Niet tijdige totstandkoming overeenkomst niet te wijten aan verzekeringnemer; verval opgelegde boete
UITSPRAAK BELASTINGKAMER GERECHTSHOF TE AMSTERDAM | |
Belastingkamer : | Eerste meervoudige |
Zaaknummer : | BK 99/01308 |
Datum uitspraak : | 12 juni 2001 |
Belastingmiddel : | Inkomstenbelasting / AWR |
UITSPRAAK
op het beroep van X te Z, belanghebbende, tegen een uitspraak van het Hoofd van de Belastingdienst Ondernemingen te P, de inspecteur.
1. Loop van het geding
Van belanghebbende
is ter griffie een beroepschrift ontvangen op 26 april 1999, ten behoeve van
hem ingediend door mr. A (B Leven N.V.) te Q. Het beroepschrift is bij brief
van 25 oktober 1999 aangevuld door C (C Financieel Advies B.V.) te R als directeur
van gemachtigde van belanghebbende (hierna: de gemachtigde).
Het beroep is gericht
tegen de uitspraak van de inspecteur, gedagtekend 18 maart 1999, betreffende
de aan belanghebbende opgelegde navorderingsaanslag in de inkomstenbelasting/premie
volksverzekeringen voor het jaar 1996 en de gelijktijdig met die aanslag opgelegde
boete.
Aan belanghebbende
is oorspronkelijk een aanslag opgelegd berekend naar een belastbaar inkomen
van ƒ 69.619. De navorderingsaanslag is berekend naar een belastbaar inkomen
van ƒ 79.619. Gelijktijdig met de vaststelling van die belastingaanslag is een
boete wegens navordering opgelegd van ƒ 1.250. Na bezwaar zijn bij de bestreden
uitspraak de navorderingsaanslag en de boete gehandhaafd.
Het beroep strekt
tot vernietiging van de navorderingsaanslag en de boetebeschikking.
De inspecteur heeft
een verweerschrift ingediend en concludeert tot bevestiging van zijn uitspraak.
Met toestemming van
de voorzitter van de belastingkamer heeft belanghebbende een conclusie van repliek
ingediend. De inspecteur heeft een conclusie van dupliek ingezonden.

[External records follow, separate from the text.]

(** * vs/base/node/pfs.ts: file system helpers over the Node.js [fs] API

    The module is a layer of control flow over the primitives of Node's [fs]
    module.  The embedding keeps that split:

    - [Platform] holds the pure helpers and constants the module imports
      ([isWindows], [isMacintosh], [join], [tmpdir], [isRootOrDriveLetter],
      [normalizeNFC], the built-in [toLowerCase]);
    - [Sys] is the interface of the stateful primitives ([fs.lstat],
      [fs.rename], [fs.open], ...), each a function on an abstract world
      that answers with a result or an error;
    - [M] is the state and error monad in which the functions of pfs.ts are
      written: it threads the world, the module level variable [canFlush],
      the objects allocated by the code, the operations started but not
      awaited, and a trace of the primitive calls;
    - [Model] is one concrete world (a tree of files, directories and
      symbolic links with a write cache and a fault plan) used to evaluate
      the code on concrete inputs;
    - [WriteQueue] is the event level model of the per path write queues;
    - [WhenDeleted] is the event level model of the polling of [whenDeleted]. *)

From stdpp Require Import gmap strings list fin_maps pretty.
From Stdlib Require Import Ascii String ZArith Lia.

Local Open Scope Z_scope.
Local Open Scope string_scope.

(** ** Values exchanged with Node.js *)

(** A JavaScript error: system errors carry a [code] such as ["ENOENT"],
    errors made with [new Error(message)] carry none. *)
Record Error := { code : option string; message : string }.

Definition SysError (c : string) : Error := {| code := Some c; message := "" |}.
Definition JsError (m : string) : Error := {| code := None; message := m |}.

(** [error.code === c] *)
Definition has_code (e : Error) (c : string) : bool :=
  match code e with
  | Some c' => String.eqb c' c
  | None => false
  end.
(** The tick of 0.1.1 with a miner that is down: it is restarted. *)
Lemma X20_agent_tick_example :
  let out := Agent.tick miner_down (start no_files) in
  ∃ roles items,
    classify (PList [bch_node; miner]) = Ok roles ∧
    out.1 = Ok tt ∧
    trace out.2 =
      Listed true :: plan (λ _, true) miner_down roles ++ [Wrote STATE_PATH (state out.2)] ∧
    Forall2 logs_agent (plan (λ _, true) miner_down roles) items ∧
    list_at (state out.2) "actions" =
      last_n 200 (list_at (loaded no_files) "actions" ++ items) ∧
    entry (state out.2) "alerts" = entry (loaded no_files) "alerts".
Proof.
  apply (X20_agent_tick_restarts_what_is_down miner_down no_files [bch_node; miner]).
  - by vm_compute.
  - by vm_compute.
  - done.
  - by repeat constructor.
  - apply accepting_miner_down.
Defined.

(** X21.  Under the same conditions a tick of 0.1.2 does the same, except
    for the role miningcore when the failsafe applies to it: no restart
    request is sent for that role when its container is down, and one
    critical alert is appended to the loaded alerts instead; otherwise the
    alerts are as they were.  The failsafe holds back the role, not the
    container: one that [classify] gives to another role as well is still
    restarted for that role. *)
Theorem X21_image_tick_restarts_what_is_down (E : env) (fs : files) (cs : list py) :
  state_shaped (loaded fs) = true → fits (loaded fs) = true →
  containers_reply E = Ok (PList cs) →
  Forall (λ c, inspectable c = true) cs →
  accepting E →
  let out := Image.agent_tick E (start fs) in
  let a := loaded_allowlist fs in
  let guard := λ k, negb (failsafe E a k) in
  ∃ roles items warnings,
    classify (PList cs) = Ok roles ∧
    out.1 = Ok tt ∧
    trace out.2 = Listed true :: plan guard E roles ++ [Wrote STATE_PATH (state out.2)] ∧
    Forall2 logs_image (plan guard E roles) items ∧
    list_at (state out.2) "actions" = last_n 200 (list_at (loaded fs) "actions" ++ items) ∧
    list_at (state out.2) "alerts" = last_n 200 (list_at (loaded fs) "alerts" ++ warnings) ∧
    if ARMED_MODE E && failsafe E a "miningcore" && bool_decide (is_Some (due roles "miningcore"))
    then ∃ ts, warnings = [critical ts]
    else warnings = [].
Proof. apply image_tick_runs. Qed.

(** The tick of 0.1.2 with no allowlist and one container down that holds
    the roles dgb and miningcore: it is restarted for dgb, and the critical
    alert is appended for miningcore. *)
Lemma X21_image_tick_example :
  let out := Image.agent_tick pool_down (start no_files) in
  let a := loaded_allowlist no_files in
  let guard := λ k, negb (failsafe pool_down a k) in
  (∃ roles items warnings,
    classify (PList [node "p1" "/miningcore-dgb_1" "theretromike/miningcore" "exited"])
      = Ok roles ∧
    out.1 = Ok tt ∧
    trace out.2 =
      Listed true :: plan guard pool_down roles ++ [Wrote STATE_PATH (state out.2)] ∧
    Forall2 logs_image (plan guard pool_down roles) items ∧
    list_at (state out.2) "actions" =
      last_n 200 (list_at (loaded no_files) "actions" ++ items) ∧
    list_at (state out.2) "alerts" =
      last_n 200 (list_at (loaded no_files) "alerts" ++ warnings) ∧
    if ARMED_MODE pool_down && failsafe pool_down a "miningcore"
       && bool_decide (is_Some (due roles "miningcore"))
    then ∃ ts, warnings = [critical ts]
    else warnings = []) ∧
  trace out.2 =
    [Listed true; Restarted "dgb" (PStr "p1") true; Wrote STATE_PATH (state out.2)] ∧
  list_at (state out.2) "alerts" = [critical 1700000001].
Proof.
  split; [|by vm_compute].
  apply (X21_image_tick_restarts_what_is_down pool_down no_files
           [node "p1" "/miningcore-dgb_1" "theretromike/miningcore" "exited"]).
  - by vm_compute.
  - by vm_compute.
  - done.
  - by repeat constructor.
  - intros n id. exists 204, "". split; [done|by left].
Defined.
(* ===== verification/Prelude.v ===== *)
(** * A verification development of mydb's live-document subscription

    The program is [src/subscription.js] of mydb (158 lines). It defines a
    [Subscription] object that inherits from node's [EventEmitter].
    [new Subscription(server, id)] does four things: it asks redis for the
    metadata of [id] ([get]), subscribes to the redis channel [id]
    ([subscribe]), fetches the document from mongo ([fetch]), and then
    re-emits every message published on the channel as an [op] event
    ([onMessage]). Messages that arrive before the document are buffered in
    [this.ops]. A [once('payload', emitOps)] listener replays them when the
    document arrives. [destroy] unsubscribes.

    The program talks to four parties, and the model treats each as follows:
    - redis (connection [server.redis]): [get(id, cb)]. Its reply is an input
      of the model.
    - redis pub/sub (connection [server.redisSub]): [subscribe],
      [unsubscribe], and the shared ['message'] listener. Replies on this
      connection come back in the order the commands were sent (redis
      protocol), so the two acks are a FIFO queue. Messages are inputs that
      may arrive whenever the listener is attached.
    - mongo: [findById(id, {fields}, cb)]. Its reply is an input that may
      come at any time after the request.
    - the caller: it registers its [payload], [op] and [error] listeners
      right after construction and may call [destroy()] at any time.

    Files, in dependency order:
    - [Prelude] (this file): the result type [res] of code that may throw a
      JS exception, with its bind notation in [js_scope]; the hint
      databases [mydb] (resolve) and [mydb_rw] (rewrite); the tactic
      [res_inv].
    - [Json]: the values [JSON.parse] produces ([json]), JS truthiness
      ([truthy], [js_or]), string coercion ([js_to_string]) and property
      access on a string primitive ([string_prop]). It also holds the
      interface [JsonParse] of [JSON.parse], a class with one law.
      [JSON.parse] is a platform builtin, so the model is generic in it.
      A small parser ([MiniJson]) implements the class; only the witnesses
      use it.
    - [Emitter]: node's [EventEmitter] as this code uses it: the listener
      registry ([on], [once], [removeListener]) and the dispatch
      [emit_with]. Both sit in Sections that are generic in the listener
      and state types. The class [HasRegistry] is the interface to the
      object that inherits from the emitter.
    - [Subscription]: the object of [src/subscription.js]. The Record
      [subscription] holds the fields of [this] ([readyState], [oid],
      [fields], [col], [ops], [payload], the registry [events]). It also
      holds the redis ['message'] listener ([listening]), the requests in
      flight ([inflight]) and the events delivered to the caller
      ([emitted]). Each method and each callback is one Definition named
      after the source: [Subscription] (constructor, lines 17-27), [get]
      and [get_cb] (41-57), [subscribe] and [subscribe_cb] (65-74),
      [fetch] and [fetch_cb] (82-96), [onMessage] (104-122), [emitOps] and
      its loop [emit_ops_loop] (130-137), [destroy] and [unsubscribe_cb]
      (145-159). [emit] is the inherited dispatch with fuel;
      [open_subscription] is the caller: it constructs the object and
      attaches the listeners.
    - [EventLoop]: the single-threaded event loop (spec section 5).
      [input] lists the turns, [step] runs one of them ([None] when it
      cannot arrive), [exec] runs a sequence, and [reachable] is the set of
      states reached from [open_subscription]. The invariant [live] of a
      subscription that has not been destroyed and replay completeness
      are proved here, with the spec's scenario C (a failed metadata
      lookup) for every id and every later input.
    - [Lifecycle]: the invariant [phase_inv] of every reachable state,
      proved by rule induction. It relates [readyState] to the requests in
      flight and fixes the shape of every fetch request. On top of it:
      the [lifecycle] relation of [readyState], [unsubscribed] as a
      terminal state, quiescence after [destroy] ([quiet]), and the crash
      after a late subscribe ack.
    - [Codec]: [JSON.stringify] for compact JSON ([print]) and its round
      trip through [MiniJson.parse], a test harness for the witnesses,
      and the lemma [onMessage_ok] that [Hub] uses.
    - [Bounds]: a counting invariant ([budget]). It counts the requests
      still pending that can lead to a [payload] event, plus the [payload]
      events delivered. No turn raises it.
    - [Contract]: the abstract contract of the spec (sections 4 and 7), a
      state machine [c_step] that gives the snapshot, then the ops in
      arrival order. A forward simulation [sim] relates every reachable
      state of the code to the contract's state, step by step (the
      simulation diagram of a compiler-correctness proof). The relation is
      proved on well-formed metadata and successful redis replies
      ([ok_input]).
    - [Progress]: teardown completes. After [destroy], the acks of the
      pub/sub commands in flight lead to [unsubscribed].
    - [Failures]: a refused [SUBSCRIBE]. The state it leaves ([stuck]) has
      nothing in flight and keeps its ['message'] listener. Also a
      [destroy()] during the metadata lookup, which is forgotten.
    - [Reentrant]: a caller whose [op] listener calls [destroy()]
      ([call_destroying]). The emitter [emit_destroying] is built from
      the same [emit_with], [emitOps], [emit_ops_loop] and [destroy].
    - [Hub]: the server, modelled from the spec because it is not in this
      repository. It holds several subscriptions on one shared redis
      connection: the commands of all subscriptions go on one FIFO queue,
      the connection has a set of subscribed channels, and each ['message'] is
      delivered to the listeners attached at that time. Its invariant
      ([hub_inv]) keeps every subscription a state of the single model
      and ties the listener list to each subscription's [listening].
    - [Types]: the type of every field of the object in every reachable
      state ([typed]).

    What the theorems show (PROJECT.json lists them as claims C1-C30):
    - replay ([EventLoop.replay_complete], C1): with no [destroy], under
      every interleaving, the ops delivered to the caller followed by the
      ops still buffered are exactly the parsed messages of the channel,
      in arrival order.
    - refinement ([Contract.code_refines_contract], C2, and
      [Contract.state_refines_contract], C8): under every interleaving of
      successful replies, the code's output equals the contract's. The
      one exception is the [payload] event, which the code delivers after
      the buffered ops instead of before them ([reordered]). Without
      [destroy], the code's state maps onto the contract's.
    - the order the caller observes
      ([Subscription.fetch_cb_ops_before_payload], C3): the replay listener
      is registered before the caller's, so the buffered ops reach the
      caller BEFORE the [payload] event. The spec says payload first; this
      is a divergence.
    - the state machine ([Lifecycle], C4-C6, C11, C12): the allowed
      transitions, the terminal [unsubscribed] state, that nothing but
      errors follows a [destroy] in [subscribed], the shape of every fetch
      request, and the crash after a late subscribe ack.
    - bounds ([Bounds.payload_at_most_once], C7): [payload] is delivered at
      most once and at most one [findById] is in flight, on every path.
    - liveness ([Progress.destroy_completes], C9): [destroy] in
      [subscribing] or [subscribed] reaches [unsubscribed] once redis acks
      the commands in flight, a late subscribe ack included.
    - the server ([Hub.publish_never_throws], C10): a publish never throws
      in any run of the server, because [destroy] detaches [onMessage] in
      the turn in which it nulls the buffer.
    - the guards and operations ([Subscription], C13-C24): foreign
      channels are ignored, a stale fetch result is dropped, [destroy] is
      idempotent and tears down as the spec says, the not-found error,
      the metadata defects, and the equivalence of the [emitOps] loop
      with a reference replay.
    - termination ([Lifecycle.reachable_emit_terminates], C25): in every
      reachable state the emitter's recursion has depth at most 2.
    - the failed metadata lookup ([EventLoop.metadata_error_terminal],
      C26): one [error], then no input changes the state.
    - types ([Types.reachable_typed], C27).
    - failed subscribe ([Failures.failed_subscribe_not_terminal], C28):
      the code has no [failed] state. After the error, the subscription
      stays in [subscribing] and buffers every message of its channel
      without bound, and [destroy()] still unsubscribes. The spec makes
      [failed] terminal.
    - re-entrancy ([Reentrant.destroy_in_replay_throws], C29): a caller
      that calls [destroy()] from its [op] listener during the replay
      makes the loop of [emitOps] throw on [null.length].
    - the discovery race ([Failures.destroy_during_discovery_forgotten],
      C30): a [destroy()] during the metadata lookup is lost, and the
      document is still delivered.
    - defects: [get] never copies the metadata (it reads [data.i],
      [data.f], [data.c] off the raw string), so every fetch is
      [findById(id, {fields: {}})] on collection [undefined]; a missing
      redis key throws; the catch block emits [null]; a subscribe ack
      after [destroy] revives the subscription and a later fetch reply
      throws on [this.ops.length].

    Bounds and fuel. [emit] recurses only through the replay listener: a
    [payload] event runs [emitOps], which emits [op] events whose listeners
    are the caller's. The depth is therefore 2. The callbacks run [emit]
    with [emit_fuel = 2], and [reachable_emit_terminates] shows that no fuel of at
    least 2 changes the result and that [RangeError] (out of fuel) never
    happens. The [for] loop of [emitOps] runs with the buffer's length at
    entry plus one as its bound: one test of [i < this.ops.length] per
    op, and the final test. The JS loop stops there too, because a
    listener can null the buffer (then the test throws) but never grows
    it ([emitOps_reference]).

    Assumptions of the model. The caller registers its three listeners
    right after construction, and they only record what they receive
    (except in [Reentrant]).
    Replies on the pub/sub connection come in command order (redis
    protocol). Every other reply and message may arrive in any order.

    The parser of [MiniJson] runs with the length of its input as fuel.
    Every node of a value takes at least one character
    ([Codec.length_print]), so that fuel covers the nesting and the
    number of elements.

    Coverage. Every statement of [src/subscription.js] is the source of
    a mapped definition. The lines the map leaves out are the file's
    comments and blank lines, and the two [require] calls of lines 6-7:
    the [EventEmitter] they import is modelled in [Emitter], and [debug]
    only logs.

    Not modelled: debug logging (pure output, lines 7, 92, 157); the
    [server] object beyond its three connections (its delivery of
    messages is modelled from the spec in [Hub]); the redis and mongo
    clients, whose replies are the inputs of the model; JS numbers beyond
    integers; escapes in JSON strings; caller listeners that do anything
    but record, except the [destroy()] of [Reentrant]; the timing of
    turns, since only their order matters to the code. The ['message']
    listener of a subscription is one flag ([listening]): the code calls
    [subscribe], and so [sub.on('message')], at most once per object
    (only the single redis [GET] reply leads there), so the model cannot
    express a listener attached twice. *)

From stdpp Require Export base list strings.
From Stdlib Require Export String ZArith.

Declare Scope js_scope.
Delimit Scope js_scope with js.

(** ** Results of code that may throw

    A JS function either returns (here, the next state) or throws an
    exception out of the callback. *)

Inductive res (X A : Type) : Type :=
| Ok (a : A)
| Throw (x : X).
Arguments Ok {X A} a.
Arguments Throw {X A} x.

Definition res_bind {X A B : Type} (m : res X A) (k : A -> res X B) : res X B :=
  match m with
  | Ok a => k a
  | Throw x => Throw x
  end.

Notation "x <- m ;; k" := (res_bind m (fun x => k))
  (at level 100, m at next level, right associativity) : js_scope.

Open Scope js_scope.

Create HintDb mydb discriminated.
Create Rewrite HintDb mydb_rw.

Section ResLemmas.
  Context {X A B : Type}.

Lemma res_bind_ok (a : A) (k : A -> res X B) : res_bind (Ok a) k = k a.
  Proof. reflexivity. Qed.

Lemma res_bind_throw (x : X) (k : A -> res X B) : res_bind (Throw x) k = Throw x.
  Proof. reflexivity. Qed.

Lemma res_bind_ok_inv (m : res X A) (k : A -> res X B) (b : B) :
    res_bind m k = Ok b -> exists a, m = Ok a /\ k a = Ok b.
  Proof. destruct m; simpl; [eauto | discriminate]. Qed.

Lemma res_bind_assoc {C} (m : res X A) (k : A -> res X B) (k' : B -> res X C) :
    res_bind (res_bind m k) k' = res_bind m (fun a => res_bind (k a) k').
  Proof. by destruct m. Qed.
End ResLemmas.

#[export] Hint Rewrite @res_bind_ok @res_bind_throw @res_bind_assoc : mydb_rw.

(** [res_inv] takes apart every hypothesis [res_bind m k = Ok b]. *)
Ltac res_inv :=
  repeat match goal with
  | H : res_bind _ _ = Ok _ |- _ =>
      let a := fresh "a" in
      let Ha := fresh "Ha" in
      apply res_bind_ok_inv in H as (a & Ha & H)
  | H : Ok _ = Ok _ |- _ => injection H as H; subst
  | H : Throw _ = Ok _ |- _ => discriminate H
  end.

(** ** Lists and options shared by the components *)

#[export] Hint Rewrite @omap_app : mydb_rw.
(** Emitting [payload] with the registry [regs_open]: the replay listener
    removes itself and delivers the buffer, then the caller gets the
    document. *)
Lemma emit_payload_open f d s l :
  events s = regs_open -> ops s = Some l ->
  emit (S (S f)) (EvPayload d) s =
  Ok (record (EvPayload d)
        (set_ops (Some []) (set_emitted (emitted s ++ map EvOp l) (set_events regs_caller s)))).
Proof.
  intros Hev Hops. rewrite emit_S. unfold emit_with. cbn [regs_of subscription_registry].
  rewrite Hev. cbn [event_name]. rewrite listeners_payload_open, !dispatch_cons.
  cbn [reg_once reg_fn reg_name regs_of set_regs subscription_registry].
  rewrite Hev, removeListener_open. cbn [call_listener].
  rewrite emitOps_caller with (l := l) by (done || by destruct s).
  rewrite !res_bind_ok. by destruct s.
Qed.

(** Emitting [payload] after [destroy] cleared the buffer: the replay
    listener throws on [this.ops.length]. *)
Lemma emit_payload_destroyed f d s :
  events s = regs_open -> ops s = None ->
  emit (S f) (EvPayload d) s = Throw (TypeError null_length).
Proof.
  intros Hev Hops. rewrite emit_S. unfold emit_with. cbn [regs_of subscription_registry].
  rewrite Hev. cbn [event_name]. rewrite listeners_payload_open, dispatch_cons.
  cbn [reg_once reg_fn reg_name regs_of set_regs subscription_registry call_listener].
  unfold emitOps. by destruct s; cbn in *; subst.
Qed.

(** ** The fetch callback *)

Lemma fetch_cb_subscribed r s :
  readyState s = Some Subscribed ->
  fetch_cb r s =
  match r with
  | FindError e => js_emit (EvError (ErrValue e)) s
  | FindDoc doc =>
      if negb (truthy doc) then js_emit (EvError (ErrNotFound (not_found_message s))) s
      else match doc with
           | Some d => js_emit (EvPayload d) (set_payload doc s)
           | None => Ok s
           end
  end.
Proof. intros H. unfold fetch_cb. rewrite bool_decide_false; [done|]. rewrite H. by intros Hne. Qed.

(** C3 (functional; spec divergence). When the document arrives, the
    caller's [op] listener receives every buffered op, in order, BEFORE
    its [payload] listener receives the document. The replay listener
    [once('payload', emitOps)] is registered in the constructor, ahead of
    any listener of the caller, and [emit] calls listeners in
    registration order. Afterwards the buffer is empty and the replay
    listener is gone. The spec (section 4.1) promises [payload] first,
    then the ops. *)
Theorem fetch_cb_ops_before_payload s l d :
  readyState s = Some Subscribed -> events s = regs_open -> ops s = Some l ->
  truthy (Some d) = true ->
  exists s', fetch_cb (FindDoc (Some d)) s = Ok s' /\
    emitted s' = emitted s ++ map EvOp l ++ [EvPayload d] /\
    payload s' = Some d /\ ops s' = Some [] /\ events s' = regs_caller.
Proof.
  intros Hrs Hev Hops Hd. rewrite fetch_cb_subscribed by done. rewrite Hd. simpl negb. cbv iota.
  unfold emit_fuel. rewrite emit_payload_open with (l := l) by (done || by destruct s).
  eexists; split; [reflexivity|]. simpl. by rewrite <- app_assoc.
Qed.

(** C16 (safety). A fetch reply that arrives when the state is no longer
    [subscribed] is dropped: nothing is emitted and nothing changes. *)
Theorem fetch_cb_stale r s : readyState s <> Some Subscribed -> fetch_cb r s = Ok s.
Proof. intros H. unfold fetch_cb. by rewrite bool_decide_true. Qed.

(** C20 (error). A fetch that finds no document emits exactly one
    [error] event, with the not-found message, and nothing else: no
    [payload], no change of [readyState] (the code has no failed state),
    the buffer is kept. *)
Theorem fetch_cb_not_found s doc :
  readyState s = Some Subscribed -> caller_only (events s) -> truthy doc = false ->
  fetch_cb (FindDoc doc) s = Ok (record (EvError (ErrNotFound (not_found_message s))) s).
Proof.
  intros Hrs Hc Hd. rewrite fetch_cb_subscribed by done. rewrite Hd. simpl negb. cbv iota.
  unfold emit_fuel. by apply emit_error.
Qed.

(** ** [destroy] *)

(** C17 (functional). [destroy] is idempotent: a second call does nothing. *)
Theorem destroy_idempotent s : destroy (destroy s) = destroy s.
Proof.
  unfold destroy.
  destruct (decide (readyState s = Some Subscribing \/ readyState s = Some Subscribed)) as [H|H].
  - rewrite (bool_decide_true _ H). rewrite bool_decide_false; [done|]. simpl. naive_solver.
  - by rewrite !(bool_decide_false _ H).
Qed.

(** C18 (functional). From [subscribing] or [subscribed], [destroy] moves to
    [unsubscribing], sets the buffer and the payload to [null], sends
    [UNSUBSCRIBE] for the channel and detaches the message listener. It
    emits nothing and keeps the emitter registry. *)
Theorem destroy_teardown s :
  readyState s = Some Subscribing \/ readyState s = Some Subscribed ->
  readyState (destroy s) = Some Unsubscribing /\ ops (destroy s) = None /\
  payload (destroy s) = Some JNull /\ listening (destroy s) = false /\
  inflight (destroy s) = inflight s ++ [Unsubscribe (id s)] /\
  emitted (destroy s) = emitted s /\ events (destroy s) = events s /\ id (destroy s) = id s.
Proof. intros H. unfold destroy. rewrite bool_decide_true by done. by destruct s. Qed.

(** C19 (functional). In every other state, [discoverying] included,
    [destroy] does nothing (spec section 9 calls the [discoverying] case a
    known limitation). *)
Theorem destroy_noop s :
  ~ (readyState s = Some Subscribing \/ readyState s = Some Subscribed) -> destroy s = s.
Proof. intros H. unfold destroy. by rewrite bool_decide_false. Qed.
(** Before [destroy]: the code's state is the contract's. *)
Definition sim_pre (s : subscription) (a : cstate) : Prop :=
  readyState s = rs_of_phase (c_phase a) /\ live s /\ buffered s = c_pending a /\
  payload s = c_snapshot a /\ listening s = bool_decide (c_phase a <> PDiscovering) /\
  Forall (fun c => is_unsub c = false) (inflight s) /\
  match c_snapshot a with
  | None => tr_code s = tr_spec a
  | Some d =>
      truthy (Some d) = true /\ c_phase a = PSubscribed /\
      Forall (fun c => leads_to_payload c = false) (inflight s) /\ reordered (tr_spec a) (tr_code s)
  end.

(** After [destroy]: the code is off the channel with a [null] buffer; a
    revived subscription still has the replay listener. *)
Definition sim_post (s : subscription) (a : cstate) : Prop :=
  listening s = false /\ ops s = None /\
  (readyState s = Some Subscribed \/ readyState s = Some Unsubscribing \/
   readyState s = Some Unsubscribed) /\
  (readyState s = Some Subscribed \/ existsb is_subscribe (inflight s) = true ->
   events s = regs_open) /\
  reordered (tr_spec a) (tr_code s).

Definition pre_phase (p : phase) : Prop := p = PDiscovering \/ p = PSubscribing \/ p = PSubscribed.

Section Simulation.
  Context `{JsonParse}.

Definition sim (s : subscription) (a : cstate) : Prop :=
    reachable s /\ id s = c_id a /\
    match c_phase a with
    | PDiscovering | PSubscribing | PSubscribed => sim_pre s a
    | PUnsubscribing | PUnsubscribed => sim_post s a
    | PFailed => False
    end.
End Simulation.

(** ** Lemmas on the observed streams *)

Lemma reordered_refl t : reordered t t.
Proof. by left. Qed.

Lemma reordered_snoc t1 t2 x : reordered t1 t2 -> reordered (t1 ++ [x]) (t2 ++ [x]).
Proof.
  intros [-> | (pre & d & buf & post & -> & ->)]; [by left|]. right.
  exists pre, d, buf, (post ++ [x]). split; rewrite <- !app_assoc; cbn; by rewrite <- ?app_assoc.
Qed.

Lemma tr_code_record e s : tr_code (record e s) = tr_code s ++ [vis_of_event e].
Proof. unfold tr_code. destruct s. cbn. by rewrite map_app. Qed.

Lemma tr_spec_emit o a : tr_spec (c_emit o a) = tr_spec a ++ [vis_of_out o].
Proof. unfold tr_spec. destruct a. cbn. by rewrite map_app. Qed.

#[export] Hint Resolve reordered_refl reordered_snoc : mydb.
#[export] Hint Rewrite tr_code_record tr_spec_emit : mydb_rw.

Lemma existsb_remove_first (f p : cmd -> bool) q :
  existsb f (remove_first p q) = true -> existsb f q = true.
Proof.
  induction q as [|c q IH]; [done|]. cbn. destruct (p c); cbn; [intros Hq; rewrite Hq; apply orb_true_r|].
  destruct (f c); [done|]. exact IH.
Qed.

Lemma Forall_remove_first_app (P : cmd -> Prop) p q c :
  Forall P q -> P c -> Forall P (remove_first p q ++ [c]).
Proof. intros Hq Hc. apply Forall_app. split; [auto with mydb | by constructor]. Qed.

#[export] Hint Resolve Forall_remove_first_app : mydb.

Lemma pubsub_head_subscribe q x : pubsub_head q = Some (Subscribe x) -> existsb is_subscribe q = true.
Proof.
  intros Hh. apply pubsub_head_in, list_elem_of_In in Hh. apply existsb_exists. by exists (Subscribe x).
Qed.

Ter zitting van 19 september 2000 zijn verschenen belanghebbende en de gemachtigde,
alsmede namens de inspecteur D en E. De gemachtigde heeft een pleitnota voorgedragen
en deze met bijlagen overgelegd. De wederpartij heeft van die bijlagen kennis
kunnen nemen en erop kunnen reageren. Namens de inspecteur zijn ter zitting
een memo van 21 januari 1991, twee brieven van F B.V. uit 1990 en een aan deze
gezonden offerte van 13 december 1990 overgelegd, waarvan de wederpartij kennis
heeft kunnen nemen en waarover zij zich heeft kunnen uitlaten. Het Hof rekent
de overgelegde stukken tot de gedingstukken.
Tijdens de zitting
zijn gelijktijdig behandeld de beroepen van belanghebbende met betrekking tot
de navorderingsaanslagen inkomstenbelasting voor de jaren 1992 tot en met 1996,
welke ter griffie zijn geadministreerd onder de kenmerknummers 99/1304 tot en
met 99/1308.
2. Tussen partijen vaststaande
feiten
2.1. Belanghebbende,
geboren in 1960 en gehuwd, exploiteert als ondernemer een stationsrestauratie.
In 1990 diende hij een aanvraag in voor een levensverzekering bij N.V. Levensverzekering
Maatschappij G te S, thans genaamd B Leven N.V. en gevestigd te Q (hierna: de
verzekeraar). Op het aanvraagformulier is 28 september 1990 als datum van ondertekening
door belanghebbende vermeld.
2.2. Voormeld aanvraagformulier
is oorspronkelijk ingevuld met een typemachine. Daarbij werd de aangevraagde
verzekering omschreven als een kapitaalverzekering "Bij leven met restitutie",
met een verzekerd kapitaal van ƒ 488.402. Het formulier bevatte voorts onder
meer de volgende vermeldingen:
S ingangsdatum 1 oktober 1990, einddatum 1 oktober 2020;
S met winstdeling;
S tariefcode verzekeringmaatschappij 422;
S premie ƒ 10.000 per jaar;
S de lijfrenteclausule wordt gewenst op het kapitaal bij leven en na overlijden.
2.3. Naderhand zijn
met een pen wijzigingen op het aanvraagformulier aangebracht. De tariefcode
is daarbij gewijzigd in 487 en het verzekerde kapitaal in ƒ 556.982. Tevens
is met een pen op het formulier vermeld: "premie gestort op Pierson H.P.".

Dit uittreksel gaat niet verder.